In this study, we used direct measures for the focal variables. For example, to measure their acceptance of the technology, we asked respondents how comfortable they are with allowing the use of self-driving technology on (1) public roads, (2) within their city, and (3) on freeways. They provided answers on a 5-point Likert scale ranging from very uncomfortable to very comfortable. In addition to answering questions about their acceptance of the technology, we asked participants about their trust in the NHTSA to regulate the technology, the technology to function correctly, and other drivers to understand how and when to use the technology. Within the survey, technical terms regarding specific SAE levels of automation were not used because the general public is not familiar with these nuanced levels of automation. This is consistent with other studies and surveys measuring the public's opinion of the technology (Hassol et al., 2019; Mack et al., 2021).
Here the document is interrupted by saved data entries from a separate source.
Definition ord2ymd (n : Z) : Z * Z * Z :=
  let n := n - 1 in
  let n400 := n / DI400Y in
  let n := n mod DI400Y in
  let yr := n400 * 400 + 1 in
  let n100 := n / DI100Y in
  let n := n mod DI100Y in
  let n4 := n / DI4Y in
  let n := n mod DI4Y in
  let n1 := n / 365 in
  let n := n mod 365 in
  let yr := yr + n100 * 100 + n4 * 4 + n1 in
  if (n1 =? 4) || (n100 =? 4) then (yr - 1, 12, 31)
  else
    let leapyear := (n1 =? 3) && (negb (n4 =? 24) || (n100 =? 3)) in
    let m := Z.shiftr (n + 50) 5 in
    let preceding :=
      tbl DAYS_BEFORE_MONTH m + (if (2 <? m) && leapyear then 1 else 0) in
    if n <? preceding then
      let m := m - 1 in
      let preceding :=
        preceding - (tbl DAYS_IN_MONTH m
                     + (if (m =? 2) && leapyear then 1 else 0)) in
      (yr, m, n - preceding + 1)
    else (yr, m, n - preceding + 1).

(** The checks of the [date] constructor. *)
Definition check_date_fields (y m d : Z) : bool :=
  (MINYEAR <=? y) && (y <=? MAXYEAR) && (1 <=? m) && (m <=? 12)
  && (1 <=? d) && (d <=? days_in_month y m).

(** [datetime(y, m, d)]: midnight of a civil date. *)
Definition new_date (y m d : Z) : result datetime :=
  if check_date_fields y m d then Ok (mk_datetime y m d 0 0 0)
  else Raise ValueError.

Definition toordinal (dt : datetime) : Z :=
  ymd2ord (year dt) (month dt) (day dt).

Definition second_of_day (dt : datetime) : Z :=
  hour dt * 3600 + minute dt * 60 + second dt.

(** [dt + timedelta(seconds=s)] ([datetime.__add__]); [s] may be
    negative, the [timedelta] sum is normalised with floored [divmod]. *)
Definition add_seconds (dt : datetime) (s : Z) : result datetime :=
  let total := second_of_day dt + s in
  let days := toordinal dt + total / 86400 in
  let secs := total mod 86400 in
  let h := secs / 3600 in
  let rem := secs mod 3600 in
  let mi := rem / 60 in
  let se := rem mod 60 in
  if (0 <? days) && (days <=? MAXORDINAL) then
    let '(y, m, d) := ord2ymd days in
    Ok (mk_datetime y m d h mi se)
  else Raise OverflowError.

(** Seconds elapsed since the midnight that starts ordinal day 0, on the
    time line the fields of [dt] are read in. *)
Definition timeline_seconds (dt : datetime) : Z :=
  toordinal dt * 86400 + second_of_day dt.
Variables used in the models.
Variables used in the models.
The survey used in the study used multiple questions to measure some of the constructs of interest. Specifically, we used three questions to measure the dependent variable, acceptance. Further, we used three questions to measure trust in government (specifically, the NHTSA) and four questions for trust in the technology and trust in other people. We used factor analysis to ensure that the measures had the proper validity. To check if factor analysis is appropriate, we used the Kaiser-Meyer-Olkin (KMO) measure of sampling adequacy and Bartlett's test of sphericity. The KMO is 0.914, and the chi-square statistic is 14,541.21 (p < 0.000), thus indicating that factor analysis is appropriate (Hair et al., 1998). Next, we performed principal components analysis to examine the factor loading of each indicator to ensure they load above 0.60 on their own construct and do not load above 0.40 on any other construct. Table 3 shows that all factor loadings are greater than 0.6.
Convergent and discriminant validity and composite reliability tests.
Convergent and discriminant validity and composite reliability tests.
Note: Bold values indicate the factor loadings of each item on its intended construct, demonstrating convergent validity. Each item loads most strongly on the factor it is designed to measure.
We also assessed the measures’ reliability using Cronbach's alpha and their internal consistency using composite reliability (Chin, 1998). Composite reliability is more robust than Cronbach's alpha because it weighs items differently depending on factor loading considerations (Agarwal and Karahanna, 2000). A Composite reliability value of 0.70 or higher is considered adequate (Fornell and Larcker, 1981). Table 2 shows that all composite reliability scores are greater than 0.70. Further, all Cronbach's alpha scores are also above 0.70, indicating high reliability and stability for the measurement items of each construct.
To establish convergent validity, we used the three standards recommended by Bagozzi and Yi, (1988): (1) all indicator factor loadings should exceed 0.5 (Hair et al., 1998); (2) Composite reliability should be above 0.7; and (3) the average variance extracted (AVE) of every construct should exceed 0.5 (Fornell and Larcker, 1981). As Table 3 shows, the indicator factor loading of every item in the measuring model of this study exceeded 0.7, and the items did not load on any other factor. The composite reliability of constructs ranged from 0.751 to 0.853. AVE ranged from 0.501 to 0.617, meeting all conditions for convergent validity.
Table 4 shows the matrix of correlation coefficients for all constructs in this research. Diagonal elements are the square roots of average variance extracted for the constructs. The correlation coefficients between any two constructs are smaller than the square root of the average variance extracted for the constructs. Constructs in the measurement model of this research are indeed different from one another, indicating that all constructs in this research carry sufficient discriminant validity. Therefore, the measurement model in this research shows satisfactory reliability, convergent validity, and discriminant validity (Hair et al., 2011).
Correlation matrix and average variance extracted.
Note: Square roots of average variance extracted in bold.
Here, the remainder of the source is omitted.